In this paper, we focus on recognition-intensive classification in the setting of granular computing. In particular, we propose to adopt fuzzy rule-based systems in the context of multi-task classification, i.e. each class is viewed as an information granule, which involves a specific recognition task, in terms of the membership degree of an instance to the class. Also, the recognition task for each class is undertaken independently, i.e. the membership degree of an instance to each class is measured independently, in the context of generative classification.

The contributions of this paper include the following: (a) we point out the case that in recognition-intensive classification different classes generally involve some specific relationships rather than mutual exclusion, so it is not appropriate to undertake such a classification task in a discriminative way; (b) we show both theoretically and empirically that fuzzy approaches are more suitable than probabilistic ones for recognition-intensive classification, i.e. fuzzy approaches can not only be used as the alternative ones to probabilistic approaches in terms of classification performance, but also show the capability of capturing more patterns that cannot be discovered using probabilistic approaches.

The rest of this paper is organized as follows: Sect. 2 provides related work on recognition-intensive classification in the context of traditional machine learning and the concepts of granular computing. In Sect. 3, we illustrate the procedure of fuzzy rule-based classification in the context of multi-task learning. We also justify the significance and advantages of fuzzy classification of real-life data that involve recognition tasks. In Sect. 4, we report an experimental study conducted using 7 UCI data sets, and discuss the results critically and comparatively to show the advantages of fuzzy approaches for recognition-intensive classification, in comparison with probabilistic approaches.
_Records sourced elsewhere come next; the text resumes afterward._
(** * Photonicat PMU framing, correlation and dispatch engine

    A shallow embedding of drivers/mfd/photonicat-pmu.c together with the
    wire structures of include/linux/mfd/photonicat-pmu.h, and of the
    parts of its callers (watchdog, clock, temperature sensor, power supply
    and power-off drivers) that talk to it.

    Integers of the C code are [Z] with the wrap-around of their C type
    written out; bytes are [Z] in [0, 256); byte buffers are [list Z].
    The driver state, the request objects that [pmu->reply] points to and
    the serial transport are fields of one [world] record that every
    function threads explicitly. *)

From Stdlib Require Import ZArith List Bool Lia.
From stdpp Require Import base tactics option list gmap.

Local Open Scope Z_scope.

(** ** Constants *)

Definition PCAT_ADDR_CPU : Z := 0x01.
Definition PCAT_ADDR_PMU : Z := 0x81.
Definition PCAT_ADDR_CPU_ALL : Z := 0x80.
Definition PCAT_ADDR_PMU_ALL : Z := 0xFE.
Definition PCAT_ADDR_ALL : Z := 0xFF.

Definition PCAT_MAGIC_HEAD : Z := 0xA5.
Definition PCAT_MAGIC_END : Z := 0x5A.

Definition PCAT_CMD_HEARTBEAT : Z := 0x01.
Definition PCAT_CMD_HEARTBEAT_ACK : Z := 0x02.
Definition PCAT_CMD_STATUS_REPORT : Z := 0x07.

(** Values of the kernel headers the driver includes. *)
Definition U16_MAX : Z := 65535.
Definition EAGAIN : Z := 11.
Definition EBADMSG : Z := 74.
Definition ETIMEDOUT : Z := 110.
Definition NOTIFY_DONE : Z := 0.
Definition NOTIFY_STOP_MASK : Z := 0x8000.

(** sizeof of the two packed wire structures, and of [pmu->buffer]. *)
Definition sizeof_head : Z := 9.
Definition sizeof_foot : Z := 4.
Definition sizeof_buffer : Z := 8192.

(** ** Integer conversions *)

Definition to_u8 (v : Z) : Z := v mod 256.
Definition to_u16 (v : Z) : Z := v mod 65536.
Definition to_size_t (v : Z) : Z := v mod 2 ^ 64.

(** [atomic_t] holds a 32-bit signed int that wraps. *)
Definition to_int (v : Z) : Z := (v + 2 ^ 31) mod 2 ^ 32 - 2 ^ 31.

(** ** Byte buffers *)

(** [data[i]]; the driver checks lengths before every read, the model reads
    0 outside the list. *)
Definition byte_at (data : list Z) (i : Z) : Z := nth (Z.to_nat i) data 0.

(** A little-endian [u16] field of a packed structure. *)
Definition u16_at (data : list Z) (i : Z) : Z :=
  to_u8 (byte_at data i) + 256 * to_u8 (byte_at data (i + 1)).

Definition u16_bytes (v : Z) : list Z := [to_u8 v; to_u8 (v / 256)].

(** The [n] bytes at [data + off]. *)
Definition bytes_at (data : list Z) (off n : Z) : list Z :=
  take (Z.to_nat n) (drop (Z.to_nat off) data).

(** [memcpy(dst + off, src, n)] on a buffer of fixed size: the bytes
    [off .. off + n) of [dst] are replaced, the size of [dst] stays. Every
    call of the driver is within bounds when [n <= len - off]; the model
    never writes past the end of [dst]. *)
Fixpoint memcpy_from (i : Z) (dst : list Z) (off : Z) (src : list Z) (n : Z)
    : list Z :=
  match dst with
  | [] => []
  | x :: rest =>
      (if (off <=? i) && (i <? off + n) then byte_at src (i - off) else x)
        :: memcpy_from (i + 1) rest off src n
  end.

Definition memcpy (dst : list Z) (off : Z) (src : list Z) (n : Z) : list Z :=
  memcpy_from 0 dst off src n.

(** [memset(dst, 0, len)]: the first [len] bytes of [dst] become 0. *)
Definition memset0 (dst : list Z) (len : Z) : list Z :=
  imap (fun i x => if Z.of_nat i <? len then 0 else x) dst.

(** Fresh zeroed memory of [n] bytes. *)
Definition zeros (n : Z) : list Z := replicate (Z.to_nat n) 0.

(** ** crc16 *)

(** Modelled from the spec: [crc16] of lib/crc16.c is not among the sources.
    The spec has a table-driven CRC16 that is fed incrementally, the result
    of one call being the seed of the next. The table taken here is the
    one of the polynomial x^16 + x^15 + x^2 + 1 in reflected form
    (0xA001); no proof below looks at its entries. *)
Fixpoint crc16_bits (n : nat) (c : Z) : Z :=
  match n with
  | O => c
  | S n' =>
      crc16_bits n'
        (if Z.testbit c 0 then Z.lxor (Z.shiftr c 1) 0xA001 else Z.shiftr c 1)
  end.

Definition crc16_table (i : Z) : Z := crc16_bits 8 i.

Definition crc16_byte (crc data : Z) : Z :=
  to_u16 (Z.lxor (Z.shiftr crc 8) (crc16_table (Z.land (Z.lxor crc data) 0xff))).

Definition crc16 (crc : Z) (buffer : list Z) : Z :=
  fold_left crc16_byte buffer crc.

(** ** Wire structures (include/linux/mfd/photonicat-pmu.h) *)

Record pcat_data_head := mk_head {
  head_magic_head : Z;   (* u8 *)
  head_source : Z;       (* u8 *)
  head_dest : Z;         (* u8 *)
  head_frame_id : Z;     (* u16 *)
  head_length : Z;       (* u16 *)
  head_command : Z;      (* u16 *)
}.

Record pcat_data_foot := mk_foot {
  foot_need_ack : Z;     (* u8 *)
  foot_crc16 : Z;        (* u16 *)
  foot_magic_end : Z;    (* u8 *)
}.

(** [struct pcat_data]: the view of one received frame. The C structure
    holds pointers into the receive buffer; the model holds what they
    point to. [d_data] is never NULL in the driver. *)
Record pcat_data := mk_data {
  d_head : pcat_data_head;
  d_foot : pcat_data_foot;
  d_data : list Z;
  d_size : Z;
}.

(** The bytes of a packed head and foot, as the casts of [&head] and [&foot]
    to a byte pointer read them on the little-endian host. *)
Definition head_bytes (h : pcat_data_head) : list Z :=
  [to_u8 (head_magic_head h); to_u8 (head_source h); to_u8 (head_dest h)]
    ++ u16_bytes (head_frame_id h)
    ++ u16_bytes (head_length h)
    ++ u16_bytes (head_command h).

Definition foot_bytes (f : pcat_data_foot) : list Z :=
  [to_u8 (foot_need_ack f)] ++ u16_bytes (foot_crc16 f) ++ [to_u8 (foot_magic_end f)].

(** The casts of [data] to a head pointer and of [data + off] to a foot
    pointer. *)
Definition head_of_bytes (data : list Z) : pcat_data_head :=
  {| head_magic_head := to_u8 (byte_at data 0);
     head_source := to_u8 (byte_at data 1);
     head_dest := to_u8 (byte_at data 2);
     head_frame_id := u16_at data 3;
     head_length := u16_at data 5;
     head_command := u16_at data 7 |}.

Definition foot_of_bytes (data : list Z) (off : Z) : pcat_data_foot :=
  {| foot_need_ack := to_u8 (byte_at data off);
     foot_crc16 := u16_at data (off + 1);
     foot_magic_end := to_u8 (byte_at data (off + 3)) |}.

(** ** Driver state *)

(** [struct pcat_request]. [req_received] is the [done] counter of the
    completion [received]; [reply_data] is [None] for a NULL pointer and
    otherwise the contents of the buffer it points to. *)
Record pcat_request := mk_request {
  req_frame_id : Z;                 (* u16 frame_id *)
  req_received : Z;                 (* received.done *)
  req_cmd : Z;                      (* u16 request.cmd *)
  req_want : Z;                     (* u16 request.want *)
  req_data : list Z;                (* request.data *)
  req_size : Z;                     (* request.size *)
  reply_head : pcat_data_head;      (* reply.head *)
  reply_foot : pcat_data_foot;      (* reply.foot *)
  reply_data : option (list Z);     (* reply.data *)
  reply_size : Z;                   (* reply.size *)
}.

Definition zero_head : pcat_data_head := mk_head 0 0 0 0 0 0.
Definition zero_foot : pcat_data_foot := mk_foot 0 0 0.

(** A request of all zero bytes. *)
Definition zero_request : pcat_request :=
  mk_request 0 0 0 0 [] 0 zero_head zero_foot None 0.

(** A subscriber: the [notifier_call] of a [notifier_block], given the
    command code and the frame. Only its return value reaches the engine.
    What a subscriber writes into its own state is not part of [world]:
    [w_notified] records every call of the chain, and the state of a
    subscriber is what its callback makes of those calls (see
    [pcat_rtc_notified]). *)
Definition notifier_block : Type := Z -> pcat_data -> Z.

(** [struct pcat_pmu], without the locks and the device pointers. *)
Record pcat_pmu := mk_pmu {
  pmu_frame : Z;                          (* atomic_t frame *)
  pmu_buffer : list Z;                    (* char buffer[8192] *)
  pmu_length : Z;                         (* size_t length *)
  pmu_reply : option Z;                   (* struct pcat_request *reply *)
  pmu_notifier_list : list notifier_block;
}.

(** The driver state with its surroundings: the memory holding request
    objects (by address), the serial transport, the allocator and the
    record of what was handed to the subscriber chain.

    [w_tx] is every byte the transport accepted, oldest first.
    [w_tx_ret] scripts the coming calls of [serdev_device_write_buf]: a
    negative entry makes the next call fail with that code, any other
    entry and the empty script let it succeed.
    [w_kzalloc] scripts the coming allocations: [true] makes the next one
    fail, the empty script lets all succeed.
    [w_rx] scripts the receive path, which is a thread of its own, at the
    points where it can cut into a caller: one entry for each sleep in
    [wait_for_completion_timeout] and one for the time between the end of
    a wait that timed out and what the caller does next, each holding the
    buffers that [pcat_pmu_receive_buf] is called with there. *)
Record world := mk_world {
  w_pmu : pcat_pmu;
  w_requests : gmap Z pcat_request;
  w_tx : list Z;
  w_tx_ret : list Z;
  w_kzalloc : list bool;
  w_rx : list (list (list Z));
  w_notified : list (Z * pcat_data);
}.

Definition set_pmu (f : pcat_pmu -> pcat_pmu) (w : world) : world :=
  mk_world (f (w_pmu w)) (w_requests w) (w_tx w) (w_tx_ret w) (w_kzalloc w)
    (w_rx w) (w_notified w).

Definition set_frame (v : Z) (m : pcat_pmu) : pcat_pmu :=
  mk_pmu v (pmu_buffer m) (pmu_length m) (pmu_reply m) (pmu_notifier_list m).
Definition set_buffer (v : list Z) (m : pcat_pmu) : pcat_pmu :=
  mk_pmu (pmu_frame m) v (pmu_length m) (pmu_reply m) (pmu_notifier_list m).
Definition set_length (v : Z) (m : pcat_pmu) : pcat_pmu :=
  mk_pmu (pmu_frame m) (pmu_buffer m) v (pmu_reply m) (pmu_notifier_list m).
Definition set_reply (v : option Z) (m : pcat_pmu) : pcat_pmu :=
  mk_pmu (pmu_frame m) (pmu_buffer m) (pmu_length m) v (pmu_notifier_list m).

(** The request object at address [p]. Reading an address that holds no
    request is undefined in C; the model reads an all-zero request. *)
Definition req_at (w : world) (p : Z) : pcat_request :=
  default zero_request (w_requests w !! p).

(** A store through a request pointer. *)
Definition upd_req (p : Z) (f : pcat_request -> pcat_request) (w : world) : world :=
  mk_world (w_pmu w) (<[p := f (req_at w p)]> (w_requests w)) (w_tx w)
    (w_tx_ret w) (w_kzalloc w) (w_rx w) (w_notified w).

Definition set_req_frame_id (v : Z) (r : pcat_request) : pcat_request :=
  mk_request v (req_received r) (req_cmd r) (req_want r) (req_data r)
    (req_size r) (reply_head r) (reply_foot r) (reply_data r) (reply_size r).
Definition set_req_received (v : Z) (r : pcat_request) : pcat_request :=
  mk_request (req_frame_id r) v (req_cmd r) (req_want r) (req_data r)
    (req_size r) (reply_head r) (reply_foot r) (reply_data r) (reply_size r).
Definition set_req_want (v : Z) (r : pcat_request) : pcat_request :=
  mk_request (req_frame_id r) (req_received r) (req_cmd r) v (req_data r)
    (req_size r) (reply_head r) (reply_foot r) (reply_data r) (reply_size r).
Definition set_reply_head_foot (h : pcat_data_head) (f : pcat_data_foot)
    (r : pcat_request) : pcat_request :=
  mk_request (req_frame_id r) (req_received r) (req_cmd r) (req_want r)
    (req_data r) (req_size r) h f (reply_data r) (reply_size r).
Definition set_reply_data (d : option (list Z)) (r : pcat_request) : pcat_request :=
  mk_request (req_frame_id r) (req_received r) (req_cmd r) (req_want r)
    (req_data r) (req_size r) (reply_head r) (reply_foot r) d (reply_size r).
Definition set_reply_size (s : Z) (r : pcat_request) : pcat_request :=
  mk_request (req_frame_id r) (req_received r) (req_cmd r) (req_want r)
    (req_data r) (req_size r) (reply_head r) (reply_foot r) (reply_data r) s.

(** [memset(reply, 0, sizeof(request->reply))]. *)
Definition zero_reply (r : pcat_request) : pcat_request :=
  mk_request (req_frame_id r) (req_received r) (req_cmd r) (req_want r)
    (req_data r) (req_size r) zero_head zero_foot None 0.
In Sect. 5, we summarize the contributions of this paper and suggest further directions towards advancing this research area in the future.

2 Related work

This section provides a review of recognition-intensive classification when traditional machine learning approaches are used. This section also presents an overview of granular computing concepts and techniques and shows how they can be used effectively and efficiently for dealing with real-life classification problems.

2.1 Review of recognition-intensive classification

As introduced in Liu et al. (2017), recognition can be either a binary or multi-class classification task. A popular example of binary classification for the purpose of recognition is gender identification (Guo 2014), which is aimed at judging that a person is male or female. In this context, both the male and female classes are of high interest, since it is required to distinguish clearly the two classes towards identifying accurately the gender of a person, which has motivated researchers to focus the research on discriminative approaches of classification according to Wu et al. (2011), Ali and Xavier (2014), Lin et al. (2016), Suykens and Vandewalle (1999). In other words, researchers aim to identify features that can discriminate effectively between male and female in the setting of discriminative learning.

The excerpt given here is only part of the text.